STARGATE SG-1

My Carter

Category: Romantic Drabble

Spoilers: None

Season: After Eight

Pairings: Sam and Jack

Rating: T

Warnings: Sappiness, Adult subject matter

Summary: Jack muses about what Sam means to him.

Author's Note: This is not betaed so all mistakes are mine.

Disclaimer: Stargate SG-1 and its characters are not my property. I have written this story for the enjoyment of Stargate SG-1 fans all over the world. No copyright infringement is intended and no monetary gain is expected.

I watch her sleep, one of my very favorite pastimes. After the usual mind-blowing encounter that follows weeks of cruel separation and longing that borders on physical pain, I lay next to her gorgeous, sated body and I watch her slumber, forcing myself not to touch her so that I don't disturb her much needed rest.

My fingers itch with the urge to trace her beautiful features, so peaceful and innocent in sleep, but I exert self-control and let my eyes do the touching. I can't quite help myself as I lift the covers blocking the incredible sight of her seductive curves, indulging in the secret bliss that is to know that this amazing woman is mine, and only mine, to love and enjoy.

I look at her and I wonder in bafflement why she loves me; why, given her many alternatives, she chose me. Why did she settle for a worn out, flawed man like myself? But I don't dare to voice my questions because I don't want her to change her mind. I just keep my silence and I constantly remind myself what I lucky bastard I am.

After so much loss, such painful craving and so many bitter disappointments, I have been rewarded with the greatest prize of all, my wife's unconditional love and absolute commitment. The impossible came true, and the years of struggle and bitterness are now just dim memories not worth rehashing.

What really matters to me in the whole world is presently laying before me now, sprawled on my bed and mine to claim with as little as a soft caress or a single word, which always manages to bare my soul and betray my complete adoration. It is that simple, because she is fully aware of how tightly I am wrapped around her little and very fair finger, and she never fails to reward me with what I treasure the most.

It's almost comical how easily I give in to her softly expressed demands, how completely I cave despite my staunchest determination not to, and how little I care that I am so easily manipulated. As long as she's the one doing the manipulating, I will die a happy man. I gladly surrender to the fact that I'm no longer the one in command. My former second is thoroughly and completely in control, and I wouldn't have it any other way.

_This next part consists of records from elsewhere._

(* ===== verification/ApiCore.v ===== *)
(** * What the services behind the API leave alone

    [obeys P m]: every run of [m], failing or not, relates the state before to
    the state after by [P].  Operations that only read obey every preorder that
    allows a statement without effect ([Skip]).  [bystander] is the preorder of
    operations that touch neither user accounts nor the audit log: every
    operation of the fleet, route, networking, CDN and provisioning services. *)

From Stdlib Require Import ZArith Lia Ascii String.
From S2P Require Import Prelude GoStrings Secrets Domain Storage StoreDns StoreFleet StoreCdn StoreProvision StoreInventory Overlay DnsService CdnService Provisioner ProvisionFrame KeyRotation Fleet RouteService Networking.

Open Scope Z_scope.

Create HintDb obeys.

Class Skip (P : relation SqlState) := { skip_pre :: PreOrder P; skip_next s : P s (sq_next s (sq_db s)) }.

Definition obeys (P : relation SqlState) {A} (m : stM SqlState A) : Prop := forall s r s', m s = (r, s') -> P s s'.

Section obeys.
Context (P : relation SqlState) `{!Skip P} {A B : Type}.
Lemma ob_ret (a : A) : obeys P (mret a).
Proof using Type*. intros s r s' [= _ <-]. reflexivity. Qed.
Lemma ob_throw e : obeys P (throw (A:=A) e).
Proof using Type*. intros s r s' [= _ <-]. reflexivity. Qed.
Lemma ob_lift (x : result A) : obeys P (lift x).
Proof using Type*. intros s r s' [= _ <-]. reflexivity. Qed.
Lemma ob_bind (m : stM SqlState A) (f : A -> stM SqlState B) : obeys P m -> (forall a, obeys P (f a)) -> obeys P (m ≫= f).
Proof using Type*.
  intros Hm Hf s r s' Hrun. apply bind_run in Hrun as [(a & s1 & H1 & H2)|(err & H1 & _)]; [|by eapply Hm].
  etrans; [by eapply Hm|by eapply Hf].
Qed.
Lemma ob_wrap msg (m : stM SqlState A) : obeys P m -> obeys P (wrap msg m).
Proof using Type*. intros Hm s r s' Hrun. apply wrap_run in Hrun as [(a & H1 & _)|(err & H1 & _)]; by eapply Hm. Qed.
Lemma ob_try (m : stM SqlState A) : obeys P m -> obeys P (try m).
Proof using Type*. intros Hm s r s'. unfold try. destruct (m s) as [x s1] eqn:E. intros [= _ <-]. by eapply Hm. Qed.
Lemma ob_query msg (f : DB -> result A) : obeys P (sql_query msg f).
Proof using Type*. intros s r s'. unfold sql_query, sql_exec. destruct (sq_fault s); intros [= _ <-]; apply skip_next. Qed.
End obeys.
#[export] Hint Resolve ob_ret ob_throw ob_lift ob_wrap ob_try ob_query : obeys.
#[export] Hint Extern 0 (Skip _) => apply _ : obeys.

(** Relations between the tables. *)
Definition on_db (R : relation DB) : relation SqlState := fun s s' => R (sq_db s) (sq_db s').
#[export] Instance on_db_skip R `{!PreOrder R} : Skip (on_db R).
Proof.
  split; [split|].
  - intros s. unfold on_db. reflexivity.
  - intros a b c Hab Hbc. unfold on_db in *. by etrans.
  - intros s. unfold on_db. cbn. reflexivity.
Qed.

Definition spares (s s' : SqlState) : Prop :=
  users (sq_db s') = users (sq_db s) /\ audit_events (sq_db s') = audit_events (sq_db s) /\ (calm s -> calm s').
#[export] Instance spares_skip : Skip spares.
Proof.
  split; [split; [by intros s|]|].
  - intros a b c (U1 & A1 & C1) (U2 & A2 & C2). split_and!; [congruence..|auto].
  - intros s. split_and!; try done. unfold calm. cbn. by intros ->.
Qed.
Notation bystander := (obeys spares).

(** A store method that consists of one statement. *)
Ltac by_statement :=
  let s := fresh "s" in let r := fresh "r" in let s' := fresh "s'" in
  intros s r s'; unfold sql_insert, sql_update, sql_exec; cbv zeta;
  destruct (sq_fault s); [|repeat case_match]; intros; simplify_eq; cbn;
  split_and!; try done; unfold calm; cbn; by intros ->.

Ltac head_of m := lazymatch m with ?f _ => head_of f | _ => m end.

(** Follow the structure of an operation, opening its definitions. *)
Ltac ob_all :=
  repeat lazymatch goal with
  | |- forall _, obeys _ _ => intros ?
  | |- obeys _ (_ ≫= _) => apply ob_bind; [apply _|..]
  | |- obeys _ (wrap _ _) => apply ob_wrap; [apply _|]
  | |- obeys _ (try _) => apply ob_try; [apply _|]
  | |- obeys _ (let _ := _ in _) => cbv zeta
  | |- obeys _ (match ?x with _ => _ end) => destruct x
  | |- obeys spares ?m => first [solve [eauto 4 with obeys]
                                | let h := head_of m in unfold h; first [solve [by_statement]|idtac]]
  | |- obeys _ ?m => first [solve [eauto 4 with obeys] | let h := head_of m in unfold h]
  end.

(** ** Operations with loops *)

Section loops.
Context (P : relation SqlState) `{!Skip P}.

Lemma ob_dns_reads id p : obeys P (ListDNSZones (S:=SqlState) id p) /\ obeys P (ListDNSRecords (S:=SqlState) id p).
Proof using Type*. split; apply ob_query, _. Qed.
Lemma ob_group_reads id : obeys P (GetNode (S:=SqlState) id) /\ obeys P (ListNodeGroups_ByNode (S:=SqlState) id).
Proof using Type*. split; apply ob_query, _. Qed.
#[local] Hint Extern 1 (obeys _ (ListDNSZones _ _)) => apply ob_dns_reads : obeys.
#[local] Hint Extern 1 (obeys _ (ListDNSRecords _ _)) => apply ob_dns_reads : obeys.
#[local] Hint Extern 1 (obeys _ (GetNode _)) => apply ob_group_reads : obeys.
#[local] Hint Extern 1 (obeys _ (ListNodeGroups_ByNode _)) => apply ob_group_reads : obeys.

Lemma ob_sync_zones gid zs seen acc : obeys P (sync_zones (S:=SqlState) gid zs seen acc).
Proof using Type*. revert seen acc. induction zs as [|z zs IH]; intros seen acc; cbn [sync_zones]; ob_all. Qed.
#[local] Hint Resolve ob_sync_zones : obeys.
Lemma ob_sync_groups gs seen acc : obeys P (sync_groups (S:=SqlState) gs seen acc).
Proof using Type*. revert seen acc. induction gs as [|g gs IH]; intros seen acc; cbn [sync_groups]; ob_all. Qed.
#[local] Hint Resolve ob_sync_groups : obeys.
Lemma ob_GetNodeDNSConfig id : obeys P (GetNodeDNSConfig (S:=SqlState) id).
Proof using Type*. unfold GetNodeDNSConfig. ob_all. Qed.

Lemma ob_sync_sites gid sites seen acc : obeys P (sync_sites gid sites seen acc).
Proof using Type*. revert seen acc. induction sites as [|z zs IH]; intros seen acc; cbn [sync_sites]; ob_all. Qed.
#[local] Hint Resolve ob_sync_sites : obeys.
Lemma ob_sync_site_groups gs seen acc : obeys P (sync_site_groups gs seen acc).
Proof using Type*. revert seen acc. induction gs as [|g gs IH]; intros seen acc; cbn [sync_site_groups]; ob_all. Qed.
#[local] Hint Resolve ob_sync_site_groups : obeys.
Lemma ob_GetNodeCDNConfig id : obeys P (GetNodeCDNConfig id).
Proof using Type*. unfold GetNodeCDNConfig. ob_all. Qed.

Lemma ob_sync_routes gid rs st : obeys P (sync_routes gid rs st).
Proof using Type*. revert st. induction rs as [|r rs IH]; intros st; cbn [sync_routes]; ob_all. Qed.
#[local] Hint Resolve ob_sync_routes : obeys.
Lemma ob_sync_route_groups gs st : obeys P (sync_route_groups gs st).
Proof using Type*. revert st. induction gs as [|g gs IH]; intros st; cbn [sync_route_groups]; ob_all. Qed.
#[local] Hint Resolve ob_sync_route_groups : obeys.
Lemma ob_GetNodeRouteConfig id : obeys P (GetNodeRouteConfig id).
Proof using Type*. unfold GetNodeRouteConfig. ob_all. Qed.

Context `{AEAD} (n : NetService).
Lemma ob_group_members gs seen : obeys P (group_members gs seen).
Proof using Type*. revert seen. induction gs as [|g gs IH]; intros seen; cbn [group_members]; ob_all. Qed.
Lemma ob_mesh_peers ns : obeys P (mesh_peers n ns).
Proof using Type*. induction ns as [|m ns IH]; cbn [mesh_peers]; ob_all. Qed.
#[local] Hint Resolve ob_group_members ob_mesh_peers : obeys.
Lemma ob_GenerateNodeConfig id : obeys P (net_GenerateNodeConfig n id).
Proof using Type*. unfold net_GenerateNodeConfig. ob_all. Qed.
End loops.
#[export] Hint Resolve ob_GetNodeDNSConfig ob_GetNodeCDNConfig ob_GetNodeRouteConfig ob_GenerateNodeConfig : obeys.

(** ** Provisioning *)

#[export] Instance spares_frame : DbFrame spares.
Proof.
  split; try (intros; unfold sqlite_CreateEnrollmentToken, sqlite_MarkEnrollmentTokenUsed, sqlite_CreateWireGuardPeer,
    sqlite_DeleteWireGuardPeer, sqlite_UpdateNode, sqlite_CreateProvisioningJob, sqlite_UpdateProvisioningJob; by_statement).
  - apply _.
  - intros s s' Hd _ Hc. unfold spares. by rewrite Hd.
Qed.

Definition p_spares : relation PEnv := fun e e' => spares (pe_sql e) (pe_sql e').
#[export] Instance p_spares_frame : Frame p_spares spares (fun _ => True).
Proof.
  split.
  - split; [intros e; unfold p_spares; reflexivity|]. intros a b c Hab Hbc. unfold p_spares in *. by etrans.
  - intros e. unfold p_spares. reflexivity.
  - done.
  - intros e r _. unfold p_spares. reflexivity.
Qed.

Section provisioning.
Context `{AEAD} (o : Outside) (p : DefaultProvisioner) (lib : SSHKeyLib).
#[local] Hint Extern 1 (respects p_spares (now _)) => apply (resp_now p_spares spares (fun _ => True)) : frame.
#[local] Hint Extern 1 (respects p_spares (rand _ _)) => apply (resp_rand p_spares spares (fun _ => True)) : frame.
#[local] Hint Extern 1 (respects p_spares (db _)) => apply (resp_db p_spares spares (fun _ => True)) : frame.
#[local] Hint Extern 1 (sql_respects spares ?m) => change (bystander m); solve [ob_all] : frame.

Lemma spares_RotateSSHKey id : respects p_spares (RotateSSHKey o p lib id).
Proof using Type.
  assert (Henc : forall s, respects p_spares (secrets_Encrypt o p s)) by (intros s; unfold secrets_Encrypt; eauto with frame).
  unfold RotateSSHKey. cbv zeta. repeat (apply resp_bind; [apply _|by eauto 6 with frame|intros ?]). eauto with frame.
Qed.

Lemma spares_deploy_all id pub priv ns : respects p_spares (deploy_all o id pub priv ns).
Proof using Type.
  induction ns as [|n ns IH]; cbn [deploy_all]; [eauto with frame|]. destruct (deploys_to _ _); [|done].
  apply resp_bind; [apply _| |intros r; eauto with frame]. apply resp_try; [apply _|].
  unfold deployKeyToNode. cbv zeta. apply resp_bind; [apply _| |intros _].
  - apply resp_wrap; [apply _|]. by apply (resp_Connect p_spares spares (fun _ => True)).
  - apply resp_bind; [apply _|by apply (resp_Run p_spares spares (fun _ => True))|]. intros [out [err|]]; cbn; eauto with frame.
Qed.

Lemma spares_DeploySSHKey id : respects p_spares (DeploySSHKey o p id).
Proof using Type.
  unfold DeploySSHKey. pose proof spares_deploy_all. repeat (apply resp_bind; [apply _|by eauto 6 with frame|intros ?]).
  destruct a2; eauto with frame.
Qed.

Lemma spares_startAction id by_ action : respects p_spares (startAction o id by_ action).
Proof using Type. apply (resp_startAction p_spares spares (fun _ => True)). Qed.
Lemma spares_GenerateEnrollmentToken t id : respects p_spares (GenerateEnrollmentToken o t id).
Proof using Type. apply (resp_GenerateEnrollmentToken p_spares spares (fun _ => True)). Qed.
Lemma spares_CompleteEnrollment tok : respects p_spares (CompleteEnrollment o p tok).
Proof using Type. by apply (resp_CompleteEnrollment p_spares spares (fun _ => True)). Qed.
Lemma spares_jobs id nodeID params : respects p_spares (GetJob id) /\ respects p_spares (ListJobs nodeID params).
Proof using Type. split; unfold GetJob, ListJobs; eauto with frame. Qed.
End provisioning.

She turns over and moans in her sleep, eliciting a stirring shiver of both tenderness and desire, and my hand automatically reaches for her now long, blond locks. My fingers softly dig in, careful not to wake her, and I marvel again at the softness of her hair and at the rousing Carter fragrance caressing my nostrils, the same fragrance that keeps me awake some nights as I press her pillow to my face and miss her with all my heart and soul.

She unconsciously snuggles up closer, her face seeking my touch as she mumbles incoherent words, and my hand leaves her hair and trails down to cup a warm, soft cheek. She smiles in her sleep and her body presses even closer to mine, tempting and alluring, but I still resist the impulse to take her into my arms and make love to her yet again.

Instead, I look back and remember how bleak, bitter and pointless my life used to be until she came into it so many years ago. Sam Carter burst into my dark existence like a blinding ray of sunshine, warm and beautiful, as well as rather annoying. My muddled brain struggled to cope with the dormant feelings she stirred up all of a sudden, stripping me of control and threatening my well-entrenched dreary but reliable reality.

I remember how I used to snap at her in irritation, intentionally trying to curb her childlike enthusiasm and blindly trying to deny how enthralling and thoroughly captivating she was. I remember how easily I knew I could succumb to the slightest hint of invitation despite my staunch determination not to break the rules, and how that thought used to scare me, because I would have rather died than hurt her in any way.

The feelings my second-in-command elicited were forbidden, but they were also relentless and, at the end, undeniable. No matter how resolutely I fought against them, they eventually brought me to my knees.

Now, as she blinks those breathtaking blues awake and looks up at me with downright adoration, I humbly acknowledge that I should give fervent thanks for her presence in my life, for her complete devotion, and for the extraordinary gift that has been granted to me. This magnificent human being purring under my hand truly and absolutely loves me.

I also gladly remember the meaning of that intimate smile, the one she greets my appreciative gaze with, and I finally let my hand wander as my lips lower to hers, sincerely hoping that she fully understands just how much she means to me… and how utterly lonely and miserable my poor old soul would be without her, how completely devastated I would be if I ever lost my Carter.